Історія подана мовою оригіналy

Муж Марии искал дорогу, по которой можно сбежать из оккупации. Людей не выпускали из села – русские их держали, чтобы закрываться от украинских военных

Мы из Цуповки, это Харьковская область. У нас семья большая – шесть человек в одном дворе жили до войны. Я в Харькове работала. Мне нравилась моя работа. Когда война началась, мы были дома. Ракеты полетели, будто, по звонку будильника.

Наше село оккупировали. Россияне ничего не привозили в село, и нашим не давали завозить. Местных жителей на выпускали. Только люди подъезжали к блокпосту - тут же начинали стрелять, машины расстреливали. Некоторые люди умудрялись полями выехать, купить продукты оптом и продавали потом. Все было очень дорого, но благодаря им мы выжили.

Связи не было, свет был в первую неделю войны, а потом перебили высоковольтную линию. Когда мы уехали, через неделю перебили и газ.

Жить дома было страшно. Я не спала, чтобы в случае обстрела успеть спасти ребенка. Когда взрывы были совсем близко, я закрывала собой ребенка. Несколько раз мы выбегали босиком в погреб.

Страшнее всего было, когда к нам дозвонились и сказали, что русские из Киева отступают. Меня муж вообще из дома не выпускал тогда. Страшно было ребенка отпустить в туалет. Мы боялись пошевелиться, когда по окнам скользил снайперский лазер. Ребята у нас пропадали, некоторых до сих пор не нашли. Со временем станет ясно, кто жив, а кто нет. Наше село до сих пор оккупировано.
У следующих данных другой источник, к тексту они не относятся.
Record placeholder_ok (p : PlaceholderRange) : Prop := {
  po_length : 0 <= length_ p;
  po_cumsum : match embeds_cumsum p with
    | None => True
    | Some l => zlen l = length_ p /\
        forall (i j : nat) x y, (i <= j)%nat -> l !! i = Some x -> l !! j = Some y -> 0 <= x <= y
    end
}.

(** In order of their offsets, without overlap. *)
Record features_sorted (l : list MultiModalFeatureSpec) : Prop := {
  fs_ok : Forall (fun f => placeholder_ok (mm_position f)) l;
  fs_order : forall (i j : nat) f g, (i < j)%nat -> l !! i = Some f -> l !! j = Some g ->
    feature_end f <= feature_start g
}.

(** A step over the positions [[c, c + n)] reads embeddings of the feature. *)
Definition needed (f : MultiModalFeatureSpec) (c n : Z) : Prop :=
  c < feature_end f /\ feature_start f < c + n /\
  embeds_before (mm_position f) (Z.max 0 (c - feature_start f)) <>
  embeds_before (mm_position f) (Z.min (length_ (mm_position f)) (c + n - feature_start f)).

Lemma embeds_before_mono p i j :
  placeholder_ok p -> 0 <= i <= j -> j <= length_ p -> embeds_before p i <= embeds_before p j.
Proof.
  intros [_ Hc] Hij Hj. unfold embeds_before. destruct (embeds_cumsum p) as [l|]; [|lia].
  destruct Hc as [Hl Hm]. destruct (Z.ltb_spec 0 j); [|rewrite (proj2 (Z.ltb_ge _ _)) by lia; done].
  destruct (lookup_lt_is_Some_2 l (Z.to_nat (j - 1))) as [y Hy]; [lia|]. rewrite Hy. simpl.
  destruct (Z.ltb_spec 0 i).
  - destruct (lookup_lt_is_Some_2 l (Z.to_nat (i - 1))) as [x Hx]; [lia|]. rewrite Hx. simpl.
    by eapply Hm; [|exact Hx|exact Hy]; lia.
  - by eapply (Hm _ _ y y); [|exact Hy|exact Hy].
Qed.

Lemma needed_mono f c n n' : placeholder_ok (mm_position f) -> 0 <= n' <= n -> needed f c n' -> needed f c n.
Proof.
  intros Hp Hn (H1 & H2 & H3). unfold feature_end, feature_start in *. split; [done|]. split; [unfold feature_start; lia|].
  set (s := offset (mm_position f)) in *. intros E. apply H3. unfold feature_start in *. fold s in E |- *.
  pose proof (po_length _ Hp).
  assert (A1 : embeds_before (mm_position f) (Z.max 0 (c - s)) <=
          embeds_before (mm_position f) (Z.min (length_ (mm_position f)) (c + n' - s))) by (apply embeds_before_mono; [done|lia|lia]).
  assert (A2 : embeds_before (mm_position f) (Z.min (length_ (mm_position f)) (c + n' - s)) <=
          embeds_before (mm_position f) (Z.min (length_ (mm_position f)) (c + n - s))) by (apply embeds_before_mono; [done|lia|lia]).
  lia.
Qed.

Lemma not_needed_0 f c : ~ needed f c 0.
Proof.
  intros (H1 & H2 & H3). unfold feature_end, feature_start in *. apply H3. f_equal. lia.
Qed.

Lemma not_needed_later f c n : c + n <= feature_start f -> ~ needed f c n.
Proof. intros H (_ & H2 & _). lia. Qed.

Lemma embeds_range_ok {S} p s e (st : S) :
  placeholder_ok p -> 0 <= s <= length_ p -> e <= length_ p ->
  exists a b, get_embeds_indices_in_range p s e st = (Ok (a, b), st) /\
    (0 <= e -> a = embeds_before p s /\ b = embeds_before p e).
Proof.
  intros [_ Hc] Hs He. unfold get_embeds_indices_in_range, embeds_before. destruct (embeds_cumsum p) as [l|].
  2: { exists s, e. done. }
  destruct Hc as [Hl _].
  assert (H : forall k, k <= length_ p ->
    (if 0 <? k then of_option IndexError (py_index l (k - 1)) else mret 0) st =
      (Ok (if 0 <? k then default 0 (l !! Z.to_nat (k - 1)) else 0), st)).
  { intros k Hk. destruct (Z.ltb_spec 0 k); [|done]. unfold py_index. rewrite (proj2 (Z.leb_le _ _)) by lia.
    destruct (lookup_lt_is_Some_2 l (Z.to_nat (k - 1))) as [x Hx]; [lia|]. by rewrite Hx. }
  unfold mbind, M_bind. rewrite (H s), (H e) by lia. by do 2 eexists.
Qed.

(** ** Scheduling the inputs of a request *)

Section ready.
Import EncoderCache.
Context (sz : string -> Z) (Hsz : forall h, 0 <= sz h) (request : Request).

(** The request holds a reference to the entry of [h]. *)
Definition holds (m : EncoderCacheManager) (h : string) : Prop :=
  exists refs, cached m !! h = Some refs /\ request_id request ∈ refs.

Definition input_sizes (inputs : list Z) : Z := zsum ((fun i => sz (hash_at request i)) <$> inputs).

(** What scheduling does to the cache: it evicts unreferenced entries and adds
    references of this request. *)
Record cache_step (m m' : EncoderCacheManager) : Prop := {
  cs_inv : ec_inv sz m';
  cs_size : cache_size m' = cache_size m;
  cs_holds : forall h, holds m h -> holds m' h;
  cs_fresh : forall h, cached m !! h = None -> cached m' !! h = None;
  cs_free : num_free_slots m <= num_free_slots m';
  cs_other : forall rid, rid <> request_id request -> request_cached_ids m' !! rid = request_cached_ids m !! rid;
  cs_ids : forall i, i ∈ get_cached_input_ids request m' -> i ∈ get_cached_input_ids request m \/ valid_input request i
}.

Lemma cache_step_refl m : ec_inv sz m -> cache_step m m.
Proof. intros I. constructor; auto; lia. Qed.

Lemma cache_step_trans m1 m2 m3 : cache_step m1 m2 -> cache_step m2 m3 -> cache_step m1 m3.
Proof.
  intros [A1 A2 A3 A4 A5 A6 A7] [B1 B2 B3 B4 B5 B6 B7]. constructor; [done|congruence|auto|auto|lia| |].
  - intros rid Hr. by rewrite B6, A6.
  - intros i [Hi|Hi]%B7; [by apply A7|by right].
Qed.

Lemma check_step m i :
  ec_inv sz m -> valid_input request i ->
  wp (check_and_update_cache request i) (fun b m' => cache_step m m' /\ num_free_slots m' = num_free_slots m /\
    (b = true -> holds m' (hash_at request i)) /\ (b = false -> m' = m /\ cached m !! hash_at request i = None)) m.
Proof using Hsz.
  intros I Hv. eapply wp_mono; [by apply (check_ok sz)|]. intros b m' (I' & C' & Hb & Hh & Hno & Hyes).
  destruct b.
  - destruct (Hyes eq_refl) as (E1 & E2 & E3 & E4). destruct (cached m !! hash_at request i) as [refs|] eqn:Hr.
    2: { symmetry in Hb. apply bool_decide_eq_true in Hb as [? [=]]. }
    split; [|split; [done|split; [intros _; by apply Hh|done]]]. constructor; [done|done| | |lia| |].
    + intros h (refs' & Hr' & Hin). unfold holds. rewrite E3.
      destruct (decide (h = hash_at request i)) as [->|Hne]; [|rewrite lookup_insert_ne by done; eauto].
      rewrite lookup_insert_eq. eexists. split; [done|set_solver].
    + intros h Hn. rewrite E3, lookup_insert_ne; [done|]. intros <-. congruence.
    + intros rid Hn. by rewrite E4, lookup_insert_ne.
    + intros j. unfold get_cached_input_ids at 1. rewrite E4, lookup_insert_eq. simpl.
      intros [->%elem_of_singleton|?]%elem_of_union; [by right|by left].
  - rewrite (Hno eq_refl). split; [by apply cache_step_refl|]. split; [done|]. split; [done|]. intros _. split; [done|].
    symmetry in Hb. apply bool_decide_eq_false in Hb. by apply eq_None_not_Some.
Qed.

Lemma can_allocate_step m i budget n :
  features_ok sz request -> ec_inv sz m -> valid_input request i ->
  wp (can_allocate request i budget n) (fun b m' => cache_step m m' /\
    (b = true -> sz (hash_at request i) <= budget /\ sz (hash_at request i) + n <= num_free_slots m')) m.
Proof using Hsz.
  intros Hf I Hv. eapply wp_mono; [by apply (can_allocate_ok sz Hsz)|]. intros b m' (I' & C' & Hb & Hno & Hyes).
  destruct b; [|rewrite (Hno eq_refl); split; [by apply cache_step_refl|done]].
  destruct (Hyes eq_refl) as (Hfit & Hids & k & Hk1 & _ & Hk & _). pose proof (proj1 Hb eq_refl) as [Hbud _].
  split; [|done]. assert (Hk' : forall h refs, cached m !! h = Some refs -> refs <> ∅ -> cached m' !! h = Some refs).
  { intros h refs Hr Hne. rewrite Hk. rewrite decide_False; [done|]. intros Hin.
    assert (Hin' : h ∈ (freeable m).*1) by (eapply elem_of_submseteq; [exact Hin|apply sublist_submseteq, fmap_sublist, sublist_take]).
    apply (ei_keys _ _ I) in Hin'. congruence. }
  constructor; [done|done| | | | |].
  - intros h (refs & Hr & Hin). exists refs. split; [|done]. apply Hk'; [done|]. set_solver.
  - intros h Hn. rewrite Hk. by case_decide.
  - pose proof (ei_freeable _ _ I) as F. pose proof (ei_free _ _ I) as F1. pose proof (ei_free _ _ I') as F2.
    assert (Hle : total sz (cached m') <= total sz (cached m)); [|lia].
    apply (total_mono sz Hsz), map_subseteq_spec. intros h refs. rewrite Hk. by case_decide.
  - intros rid _. by rewrite Hids.
  - intros j. unfold get_cached_input_ids. rewrite Hids. by left.
Qed.

Lemma input_sizes_snoc l i : input_sizes (l ++ [i]) = input_sizes l + sz (hash_at request i).
Proof. unfold input_sizes. rewrite fmap_app, zsum_app. cbn. unfold zsum. simpl. lia. Qed.

Lemma feature_at (i : nat) f : mm_features request !! i = Some f ->
  valid_input request (Z.of_nat i) /\ hash_at request (Z.of_nat i) = identifier f /\
  py_index (mm_features request) (Z.of_nat i) = Some f.
Proof.
  intros Hl. pose proof (lookup_lt_Some _ _ _ Hl). unfold valid_input, hash_at, py_index.
  rewrite Nat2Z.id, Hl, (proj2 (Z.leb_le _ _)) by lia. split; [lia|done].
Qed.

(** The encoder output of a feature will be there: cached and referenced, or
    computed in this step. *)
Definition ready (e : EncStep) (m : EncoderCacheManager) (f : MultiModalFeatureSpec) : Prop :=
  identifier f ∈ mm_hashes_to_schedule e \/ holds m (identifier f).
Утешала поддержка соседей. Люди, с которыми мы раньше не общались, сидели с нами в подвале. Вместе нам было легче пережить те ужасы.

Дороги, которые ведут на Харьков и в соседние села, были заминированы. Там людей и сейчас держат, как живой щит. Открыта была только одна дорога – в россию. Туда мы ехать не хотели, поэтому муж искал путь, по которому можно было бы уехать на свободную землю.

В какой-то момент муж сказал, что стреляют пока в другой стороне, а поле, по которому нам нужно ехать, сейчас не простреливается. Мы собрались ровно за три минуты и уехали. Мы медленно ехали по минному полю. На нас танк дуло направил, мы уже с жизнью попрощались. Подъехали ближе, оказалось, что он разбит.

Мы даже не успели попрощаться с родителями – поняли это, когда были уже на свободной земле. Мы ничего не взяли с собой, только документы.

Когда выехали на подконтрольную Украине территорию, я спросила: «Куда мы едем?», муж ответил, что не знает.

В дороге оказалось, что у нас не работают тормоза и пробит бак.

Нас приняли знакомые, с которыми мы не общались лет 10. Они заботились о нас, отпускать не хотели. Мы были в шоковом состоянии. Боялись купаться, боялись грома, боялись раздеться на ночь, спали одетыми. Однажды зашли в магазин, там стукнула дверца холодильника, и мы с сыном присели. На нас посмотрели с недоумением. Мой ребенок, увидев витрину, обрадовался: «Мама, посмотри, сколько еды!». Дома он мог съесть только два кусочка хлеба в день. Я пекла хлеб у соседей.

Где-то через месяц после этого нашим больным родственникам тоже удалось выехать из оккупации. Они выбирались, рискуя жизнью, потому что там нет медикаментов. Мама моя до сих пор в оккупации. Страшно просыпаться утром и думать, позвонит она или нет.

Вся наш семья разбросана по территории Украины. Мы не смогли забрать с собой животных. Они у нас уличные, их в машину не посадишь. Да и устроиться с животными сложно.

В село мы не вернемся - там 80% домов разрушены и все заминировано - я ребенка не смогу выпустить гулять. К тому же, все дома обчищены: русские даже линолеум сняли.

Первую учительницу нашего сына в самом начале войны убило. Она собой дочку прикрыла. Мама погибла, а дочке оторвало ноги. Это было ужасно. Девочку русские демонстративно повезли в Москву. Мы очень сомневаемся, что этого ребенка куда-то и правда отвезли. Оказывается, погибнуть – не самое страшное. Страшно то, что с ребенком потом неизвестно, что будет. Поэтому, когда мы выезжали из оккупации, у нас была одна мысль: если и подорваться, то всем вместе на одной мине, чтобы никто сам потом не мучился.